**TASK REQUIREMENTS**
Return the entries in full, exactly as they were written.

[Stored entries]

# # # # # # #

(** * DiffuserCam / LenslessPiCam reconstruction core: a shallow embedding

    The development follows the Python sources

    - [lensless/apgd.py]          ([APGDPriors], [RealFFTConvolve2D], [APGD]),
    - [lensless/recon/tikhonov.py] ([bayer2rgb], [reconstruction]),
    - [lensless/recon/utils.py]    ([Trainer]).

    Floating-point arrays are read in exact arithmetic: a NumPy [float]
    is a real number of [R], a [complex] a pair of reals.  Python
    exceptions are values of [exn]; a method that mutates [self] returns
    its outcome together with the object after the call. *)

From Stdlib Require Import String Reals Lra Lia ZArith Bool Arith List.
From Stdlib Require Import FunctionalExtensionality.
Import ListNotations.
Open Scope R_scope.

Set Implicit Arguments.

(** ** Python outcomes *)

Inductive exn : Type :=
| ValueError | TypeError | AttributeError | AssertionError
| StopIteration | KeyError | IndexError.

Inductive res (A : Type) : Type :=
| Ok (a : A)
| Raise (e : exn).
Arguments Ok {A} a.
Arguments Raise {A} e.

Definition bind {A B} (r : res A) (k : A -> res B) : res B :=
  match r with Ok a => k a | Raise e => Raise e end.

Notation "x <- r ;; k" := (bind r (fun x => k))
  (at level 61, r at next level, right associativity).

(** ** Finite sums *)

Fixpoint Rsum (n : nat) (f : nat -> R) : R :=
  match n with
  | O => 0
  | S m => Rsum m f + f m
  end.

(** ** Complex numbers, as NumPy's [complex128] read exactly *)

Definition complex : Type := (R * R)%type.

Definition Cre (z : complex) : R := fst z.
Definition Cim (z : complex) : R := snd z.
Definition Czero : complex := (0, 0).
Definition Cone : complex := (1, 0).
Definition Cadd (a b : complex) : complex := (fst a + fst b, snd a + snd b).
Definition Cmul (a b : complex) : complex :=
  (fst a * fst b - snd a * snd b, fst a * snd b + snd a * fst b).
Definition Cconj (a : complex) : complex := (fst a, - snd a).
Definition Cscale (r : R) (a : complex) : complex := (r * fst a, r * snd a).

Fixpoint Csum (n : nat) (f : nat -> complex) : complex :=
  match n with
  | O => Czero
  | S m => Cadd (Csum m f) (f m)
  end.

(** [cis t] is [exp (i t)]. *)
Definition cis (t : R) : complex := (cos t, sin t).

(** The twiddle factor [exp (sgn * 2 pi i j k / n)]; the forward
    transforms use [sgn = -1], the inverse ones [sgn = 1]. *)
Definition twiddle (sgn : R) (n j k : nat) : complex :=
  cis (sgn * (2 * PI * INR (j * k) / INR n)).

(** ** Three-dimensional arrays (height, width, channels) *)

Record ndarray (T : Type) : Type := NdArray {
  shape : nat * nat * nat;
  item : nat -> nat -> nat -> T
}.

Definition zeros (shp : nat * nat * nat) : ndarray R :=
  NdArray shp (fun _ _ _ => 0).

Definition size3 (shp : nat * nat * nat) : nat :=
  let '(h, w, c) := shp in (h * w * c)%nat.

(** [np.reshape(x, shp)] of a flat vector, C order; the sizes must agree. *)
Definition reshape (x : list R) (shp : nat * nat * nat) : res (ndarray R) :=
  let '(h, w, c) := shp in
  if (length x =? h * w * c)%nat
  then Ok (NdArray shp (fun i j k => nth ((i * w + j) * c + k) x 0))
  else Raise ValueError.

(** [a.ravel()], C order. *)
Definition ravel (a : ndarray R) : list R :=
  let '(h, w, c) := shape a in
  flat_map (fun i =>
    flat_map (fun j => map (fun k => item a i j k) (seq 0 c)) (seq 0 w))
    (seq 0 h).
(** ** Properties *)

(** Refinement: on a store whose rings are [sg], every sequence of calls that is
    legal on the sequences runs without undefined behaviour and ends in a store whose
    rings are exactly the sequences computed by the abstract steps; rings and cells
    not named by a call keep their links. *)
Theorem list_ops_refine (m : links) (sg sg' : heads) (ops : list list_op) :
  rings m sg -> seq_steps sg ops sg' ->
  exists m', run_ops ops m = Some m' /\ rings m' sg'.
Proof.
  intros Hr Hs. revert m Hr.
  induction Hs as [sg|sg op ops sg1 sg2 H1 _ IH]; intros m Hr; cbn [run_ops]; [eauto|].
  destruct (run_op_refines m sg op sg1 Hr H1) as (m1 & -> & Hr1). by apply IH.
Qed.

(** Three fresh cells: a head [1] and two elements [2], [3]. *)
Definition demo_store : links :=
  {[1%positive := mk_list_t 1 1; 2%positive := mk_list_t 2 2; 3%positive := mk_list_t 3 3]}.
Definition demo_heads : heads := {[1%positive := []; 2%positive := []; 3%positive := []]}.
Definition demo_ops : list list_op :=
  [OpAddBefore 1 2; OpAddAfter 1 3; OpDelete 2; OpDelete 3].

Lemma demo_heads_lookup h xs :
  demo_heads !! h = Some xs -> xs = [] /\ (h = 1 \/ h = 2 \/ h = 3)%positive.
Proof.
  unfold demo_heads. intros H.
  apply lookup_insert_Some in H as [[<- <-]|[_ H]]; [auto|].
  apply lookup_insert_Some in H as [[<- <-]|[_ H]]; [auto|].
  apply lookup_singleton_Some in H as [<- <-]. auto.
Qed.
Lemma deque_refines_witness :
  exists d m' ls,
    ('(d, m) ← deque_init 1 (mk_dmem demo_store ∅);
     run_dqs (mk_list_t 1 1) [PushBack 7; PushFront 5; PopBack; PopBack; PopBack] d m) =
      Some ([0; 0; 7; 5; 0], (d, m')) /\
    deque_rep m' d ls [] /\
    dom (cells m') = dom demo_store ∪ list_to_set ls /\
    dom demo_store ## list_to_set ls.
Proof.
  apply (deque_refines (mk_list_t 1 1)
    [PushBack 7; PushFront 5; PopBack; PopBack; PopBack] 1 (mk_dmem demo_store ∅));
    [|vm_compute; reflexivity].
  apply elem_of_dom. by eexists.
Defined.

# # # # # # #

**TASK RESULT**
(** * DiffuserCam / LenslessPiCam reconstruction core: a shallow embedding

    The development follows the Python sources

    - [lensless/apgd.py]          ([APGDPriors], [RealFFTConvolve2D], [APGD]),
    - [lensless/recon/tikhonov.py] ([bayer2rgb], [reconstruction]),
    - [lensless/recon/utils.py]    ([Trainer]).

    Floating-point arrays are read in exact arithmetic: a NumPy [float]
    is a real number of [R], a [complex] a pair of reals.  Python
    exceptions are values of [exn]; a method that mutates [self] returns
    its outcome together with the object after the call. *)

From Stdlib Require Import String Reals Lra Lia ZArith Bool Arith List.
From Stdlib Require Import FunctionalExtensionality.
Import ListNotations.
Open Scope R_scope.

Set Implicit Arguments.

(** ** Python outcomes *)

Inductive exn : Type :=
| ValueError | TypeError | AttributeError | AssertionError
| StopIteration | KeyError | IndexError.

Inductive res (A : Type) : Type :=
| Ok (a : A)
| Raise (e : exn).
Arguments Ok {A} a.
Arguments Raise {A} e.

Definition bind {A B} (r : res A) (k : A -> res B) : res B :=
  match r with Ok a => k a | Raise e => Raise e end.

Notation "x <- r ;; k" := (bind r (fun x => k))
  (at level 61, r at next level, right associativity).

(** ** Finite sums *)

Fixpoint Rsum (n : nat) (f : nat -> R) : R :=
  match n with
  | O => 0
  | S m => Rsum m f + f m
  end.

(** ** Complex numbers, as NumPy's [complex128] read exactly *)

Definition complex : Type := (R * R)%type.

Definition Cre (z : complex) : R := fst z.
Definition Cim (z : complex) : R := snd z.
Definition Czero : complex := (0, 0).
Definition Cone : complex := (1, 0).
Definition Cadd (a b : complex) : complex := (fst a + fst b, snd a + snd b).
Definition Cmul (a b : complex) : complex :=
  (fst a * fst b - snd a * snd b, fst a * snd b + snd a * fst b).
Definition Cconj (a : complex) : complex := (fst a, - snd a).
Definition Cscale (r : R) (a : complex) : complex := (r * fst a, r * snd a).

Fixpoint Csum (n : nat) (f : nat -> complex) : complex :=
  match n with
  | O => Czero
  | S m => Cadd (Csum m f) (f m)
  end.

(** [cis t] is [exp (i t)]. *)
Definition cis (t : R) : complex := (cos t, sin t).

(** The twiddle factor [exp (sgn * 2 pi i j k / n)]; the forward
    transforms use [sgn = -1], the inverse ones [sgn = 1]. *)
Definition twiddle (sgn : R) (n j k : nat) : complex :=
  cis (sgn * (2 * PI * INR (j * k) / INR n)).

(** ** Three-dimensional arrays (height, width, channels) *)

Record ndarray (T : Type) : Type := NdArray {
  shape : nat * nat * nat;
  item : nat -> nat -> nat -> T
}.

Definition zeros (shp : nat * nat * nat) : ndarray R :=
  NdArray shp (fun _ _ _ => 0).

Definition size3 (shp : nat * nat * nat) : nat :=
  let '(h, w, c) := shp in (h * w * c)%nat.

(** [np.reshape(x, shp)] of a flat vector, C order; the sizes must agree. *)
Definition reshape (x : list R) (shp : nat * nat * nat) : res (ndarray R) :=
  let '(h, w, c) := shp in
  if (length x =? h * w * c)%nat
  then Ok (NdArray shp (fun i j k => nth ((i * w + j) * c + k) x 0))
  else Raise ValueError.

(** [a.ravel()], C order. *)
Definition ravel (a : ndarray R) : list R :=
  let '(h, w, c) := shape a in
  flat_map (fun i =>
    flat_map (fun j => map (fun k => item a i j k) (seq 0 c)) (seq 0 w))
    (seq 0 h).
(** ** Properties *)

(** Refinement: on a store whose rings are [sg], every sequence of calls that is
    legal on the sequences runs without undefined behaviour and ends in a store whose
    rings are exactly the sequences computed by the abstract steps; rings and cells
    not named by a call keep their links. *)
Theorem list_ops_refine (m : links) (sg sg' : heads) (ops : list list_op) :
  rings m sg -> seq_steps sg ops sg' ->
  exists m', run_ops ops m = Some m' /\ rings m' sg'.
Proof.
  intros Hr Hs. revert m Hr.
  induction Hs as [sg|sg op ops sg1 sg2 H1 _ IH]; intros m Hr; cbn [run_ops]; [eauto|].
  destruct (run_op_refines m sg op sg1 Hr H1) as (m1 & -> & Hr1). by apply IH.
Qed.

(** Three fresh cells: a head [1] and two elements [2], [3]. *)
Definition demo_store : links :=
  {[1%positive := mk_list_t 1 1; 2%positive := mk_list_t 2 2; 3%positive := mk_list_t 3 3]}.
Definition demo_heads : heads := {[1%positive := []; 2%positive := []; 3%positive := []]}.
Definition demo_ops : list list_op :=
  [OpAddBefore 1 2; OpAddAfter 1 3; OpDelete 2; OpDelete 3].

Lemma demo_heads_lookup h xs :
  demo_heads !! h = Some xs -> xs = [] /\ (h = 1 \/ h = 2 \/ h = 3)%positive.
Proof.
  unfold demo_heads. intros H.
  apply lookup_insert_Some in H as [[<- <-]|[_ H]]; [auto|].
  apply lookup_insert_Some in H as [[<- <-]|[_ H]]; [auto|].
  apply lookup_singleton_Some in H as [<- <-]. auto.
Qed.
Lemma deque_refines_witness :
  exists d m' ls,
    ('(d, m) ← deque_init 1 (mk_dmem demo_store ∅);
     run_dqs (mk_list_t 1 1) [PushBack 7; PushFront 5; PopBack; PopBack; PopBack] d m) =
      Some ([0; 0; 7; 5; 0], (d, m')) /\
    deque_rep m' d ls [] /\
    dom (cells m') = dom demo_store ∪ list_to_set ls /\
    dom demo_store ## list_to_set ls.
Proof.
  apply (deque_refines (mk_list_t 1 1)
    [PushBack 7; PushFront 5; PopBack; PopBack; PopBack] 1 (mk_dmem demo_store ∅));
    [|vm_compute; reflexivity].
  apply elem_of_dom. by eexists.
Defined.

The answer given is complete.